▶ What is expected: Output all the data below verbatim.

★ ★ ★

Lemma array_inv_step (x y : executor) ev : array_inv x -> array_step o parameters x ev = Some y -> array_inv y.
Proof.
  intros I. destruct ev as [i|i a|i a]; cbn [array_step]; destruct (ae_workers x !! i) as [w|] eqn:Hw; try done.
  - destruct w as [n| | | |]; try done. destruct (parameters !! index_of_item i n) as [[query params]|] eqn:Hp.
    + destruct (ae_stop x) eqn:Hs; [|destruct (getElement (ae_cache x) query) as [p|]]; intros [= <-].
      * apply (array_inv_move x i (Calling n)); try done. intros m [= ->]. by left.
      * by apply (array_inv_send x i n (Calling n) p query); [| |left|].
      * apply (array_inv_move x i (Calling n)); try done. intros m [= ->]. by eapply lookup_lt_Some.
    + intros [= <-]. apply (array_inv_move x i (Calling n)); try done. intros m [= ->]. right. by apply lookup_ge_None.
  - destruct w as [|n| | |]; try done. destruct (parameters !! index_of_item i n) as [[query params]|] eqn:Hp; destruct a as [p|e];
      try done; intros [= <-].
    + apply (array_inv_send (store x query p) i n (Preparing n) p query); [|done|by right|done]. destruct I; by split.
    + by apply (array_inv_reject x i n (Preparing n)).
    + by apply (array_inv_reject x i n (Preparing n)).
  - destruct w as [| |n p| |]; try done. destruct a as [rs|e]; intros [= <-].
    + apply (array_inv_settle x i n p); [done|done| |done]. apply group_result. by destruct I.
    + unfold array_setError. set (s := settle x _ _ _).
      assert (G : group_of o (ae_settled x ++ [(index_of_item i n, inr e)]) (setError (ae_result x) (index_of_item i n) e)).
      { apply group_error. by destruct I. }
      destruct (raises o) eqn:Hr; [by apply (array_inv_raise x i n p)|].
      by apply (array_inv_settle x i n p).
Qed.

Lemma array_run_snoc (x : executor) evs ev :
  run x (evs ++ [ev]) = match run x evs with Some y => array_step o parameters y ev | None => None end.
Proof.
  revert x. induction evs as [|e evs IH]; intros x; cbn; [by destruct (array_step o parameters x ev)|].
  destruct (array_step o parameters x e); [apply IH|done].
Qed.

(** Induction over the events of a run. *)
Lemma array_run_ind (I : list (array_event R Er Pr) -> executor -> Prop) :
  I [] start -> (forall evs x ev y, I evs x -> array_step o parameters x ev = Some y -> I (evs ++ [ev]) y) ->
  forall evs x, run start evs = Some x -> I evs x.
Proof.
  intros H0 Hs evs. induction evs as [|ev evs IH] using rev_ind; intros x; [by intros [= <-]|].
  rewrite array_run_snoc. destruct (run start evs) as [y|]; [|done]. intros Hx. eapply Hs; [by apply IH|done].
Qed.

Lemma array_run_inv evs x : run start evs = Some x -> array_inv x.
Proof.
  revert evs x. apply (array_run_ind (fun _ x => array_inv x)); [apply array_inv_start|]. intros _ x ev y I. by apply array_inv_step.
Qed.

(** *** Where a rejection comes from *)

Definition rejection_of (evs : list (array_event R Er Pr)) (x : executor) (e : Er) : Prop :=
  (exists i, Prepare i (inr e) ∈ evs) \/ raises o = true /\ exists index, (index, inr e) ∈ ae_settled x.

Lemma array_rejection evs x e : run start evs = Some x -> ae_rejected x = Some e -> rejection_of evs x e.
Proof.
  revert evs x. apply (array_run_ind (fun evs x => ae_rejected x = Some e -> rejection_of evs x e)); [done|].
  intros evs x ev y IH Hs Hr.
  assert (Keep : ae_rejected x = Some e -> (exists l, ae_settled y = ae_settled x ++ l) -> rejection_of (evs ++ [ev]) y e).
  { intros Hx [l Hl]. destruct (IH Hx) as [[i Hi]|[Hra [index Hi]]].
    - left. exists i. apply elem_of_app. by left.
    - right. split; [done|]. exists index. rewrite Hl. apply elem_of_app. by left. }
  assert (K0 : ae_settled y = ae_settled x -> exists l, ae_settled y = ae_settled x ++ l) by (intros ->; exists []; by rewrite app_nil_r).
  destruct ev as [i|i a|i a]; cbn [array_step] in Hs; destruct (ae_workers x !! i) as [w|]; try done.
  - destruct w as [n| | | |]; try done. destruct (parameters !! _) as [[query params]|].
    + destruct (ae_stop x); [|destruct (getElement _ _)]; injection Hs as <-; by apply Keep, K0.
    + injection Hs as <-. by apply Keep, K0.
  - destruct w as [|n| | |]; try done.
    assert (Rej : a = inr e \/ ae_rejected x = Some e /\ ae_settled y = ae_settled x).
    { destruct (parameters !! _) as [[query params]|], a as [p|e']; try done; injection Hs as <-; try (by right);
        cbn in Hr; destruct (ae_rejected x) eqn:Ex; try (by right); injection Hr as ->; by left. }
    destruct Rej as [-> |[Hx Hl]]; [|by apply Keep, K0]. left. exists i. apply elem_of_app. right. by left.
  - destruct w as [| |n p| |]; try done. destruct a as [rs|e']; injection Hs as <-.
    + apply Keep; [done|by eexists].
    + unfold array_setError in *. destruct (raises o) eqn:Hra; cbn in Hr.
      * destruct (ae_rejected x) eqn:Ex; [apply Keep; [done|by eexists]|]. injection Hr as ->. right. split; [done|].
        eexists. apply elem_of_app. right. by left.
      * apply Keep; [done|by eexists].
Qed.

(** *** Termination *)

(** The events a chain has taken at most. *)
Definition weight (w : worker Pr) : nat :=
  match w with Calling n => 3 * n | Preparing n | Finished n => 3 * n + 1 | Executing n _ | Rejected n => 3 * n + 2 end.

★ ★ ★

▶ Solution for this problem:
Lemma array_inv_step (x y : executor) ev : array_inv x -> array_step o parameters x ev = Some y -> array_inv y.
Proof.
  intros I. destruct ev as [i|i a|i a]; cbn [array_step]; destruct (ae_workers x !! i) as [w|] eqn:Hw; try done.
  - destruct w as [n| | | |]; try done. destruct (parameters !! index_of_item i n) as [[query params]|] eqn:Hp.
    + destruct (ae_stop x) eqn:Hs; [|destruct (getElement (ae_cache x) query) as [p|]]; intros [= <-].
      * apply (array_inv_move x i (Calling n)); try done. intros m [= ->]. by left.
      * by apply (array_inv_send x i n (Calling n) p query); [| |left|].
      * apply (array_inv_move x i (Calling n)); try done. intros m [= ->]. by eapply lookup_lt_Some.
    + intros [= <-]. apply (array_inv_move x i (Calling n)); try done. intros m [= ->]. right. by apply lookup_ge_None.
  - destruct w as [|n| | |]; try done. destruct (parameters !! index_of_item i n) as [[query params]|] eqn:Hp; destruct a as [p|e];
      try done; intros [= <-].
    + apply (array_inv_send (store x query p) i n (Preparing n) p query); [|done|by right|done]. destruct I; by split.
    + by apply (array_inv_reject x i n (Preparing n)).
    + by apply (array_inv_reject x i n (Preparing n)).
  - destruct w as [| |n p| |]; try done. destruct a as [rs|e]; intros [= <-].
    + apply (array_inv_settle x i n p); [done|done| |done]. apply group_result. by destruct I.
    + unfold array_setError. set (s := settle x _ _ _).
      assert (G : group_of o (ae_settled x ++ [(index_of_item i n, inr e)]) (setError (ae_result x) (index_of_item i n) e)).
      { apply group_error. by destruct I. }
      destruct (raises o) eqn:Hr; [by apply (array_inv_raise x i n p)|].
      by apply (array_inv_settle x i n p).
Qed.

Lemma array_run_snoc (x : executor) evs ev :
  run x (evs ++ [ev]) = match run x evs with Some y => array_step o parameters y ev | None => None end.
Proof.
  revert x. induction evs as [|e evs IH]; intros x; cbn; [by destruct (array_step o parameters x ev)|].
  destruct (array_step o parameters x e); [apply IH|done].
Qed.

(** Induction over the events of a run. *)
Lemma array_run_ind (I : list (array_event R Er Pr) -> executor -> Prop) :
  I [] start -> (forall evs x ev y, I evs x -> array_step o parameters x ev = Some y -> I (evs ++ [ev]) y) ->
  forall evs x, run start evs = Some x -> I evs x.
Proof.
  intros H0 Hs evs. induction evs as [|ev evs IH] using rev_ind; intros x; [by intros [= <-]|].
  rewrite array_run_snoc. destruct (run start evs) as [y|]; [|done]. intros Hx. eapply Hs; [by apply IH|done].
Qed.

Lemma array_run_inv evs x : run start evs = Some x -> array_inv x.
Proof.
  revert evs x. apply (array_run_ind (fun _ x => array_inv x)); [apply array_inv_start|]. intros _ x ev y I. by apply array_inv_step.
Qed.

(** *** Where a rejection comes from *)

Definition rejection_of (evs : list (array_event R Er Pr)) (x : executor) (e : Er) : Prop :=
  (exists i, Prepare i (inr e) ∈ evs) \/ raises o = true /\ exists index, (index, inr e) ∈ ae_settled x.

Lemma array_rejection evs x e : run start evs = Some x -> ae_rejected x = Some e -> rejection_of evs x e.
Proof.
  revert evs x. apply (array_run_ind (fun evs x => ae_rejected x = Some e -> rejection_of evs x e)); [done|].
  intros evs x ev y IH Hs Hr.
  assert (Keep : ae_rejected x = Some e -> (exists l, ae_settled y = ae_settled x ++ l) -> rejection_of (evs ++ [ev]) y e).
  { intros Hx [l Hl]. destruct (IH Hx) as [[i Hi]|[Hra [index Hi]]].
    - left. exists i. apply elem_of_app. by left.
    - right. split; [done|]. exists index. rewrite Hl. apply elem_of_app. by left. }
  assert (K0 : ae_settled y = ae_settled x -> exists l, ae_settled y = ae_settled x ++ l) by (intros ->; exists []; by rewrite app_nil_r).
  destruct ev as [i|i a|i a]; cbn [array_step] in Hs; destruct (ae_workers x !! i) as [w|]; try done.
  - destruct w as [n| | | |]; try done. destruct (parameters !! _) as [[query params]|].
    + destruct (ae_stop x); [|destruct (getElement _ _)]; injection Hs as <-; by apply Keep, K0.
    + injection Hs as <-. by apply Keep, K0.
  - destruct w as [|n| | |]; try done.
    assert (Rej : a = inr e \/ ae_rejected x = Some e /\ ae_settled y = ae_settled x).
    { destruct (parameters !! _) as [[query params]|], a as [p|e']; try done; injection Hs as <-; try (by right);
        cbn in Hr; destruct (ae_rejected x) eqn:Ex; try (by right); injection Hr as ->; by left. }
    destruct Rej as [-> |[Hx Hl]]; [|by apply Keep, K0]. left. exists i. apply elem_of_app. right. by left.
  - destruct w as [| |n p| |]; try done. destruct a as [rs|e']; injection Hs as <-.
    + apply Keep; [done|by eexists].
    + unfold array_setError in *. destruct (raises o) eqn:Hra; cbn in Hr.
      * destruct (ae_rejected x) eqn:Ex; [apply Keep; [done|by eexists]|]. injection Hr as ->. right. split; [done|].
        eexists. apply elem_of_app. right. by left.
      * apply Keep; [done|by eexists].
Qed.

(** *** Termination *)

(** The events a chain has taken at most. *)
Definition weight (w : worker Pr) : nat :=
  match w with Calling n => 3 * n | Preparing n | Finished n => 3 * n + 1 | Executing n _ | Rejected n => 3 * n + 2 end.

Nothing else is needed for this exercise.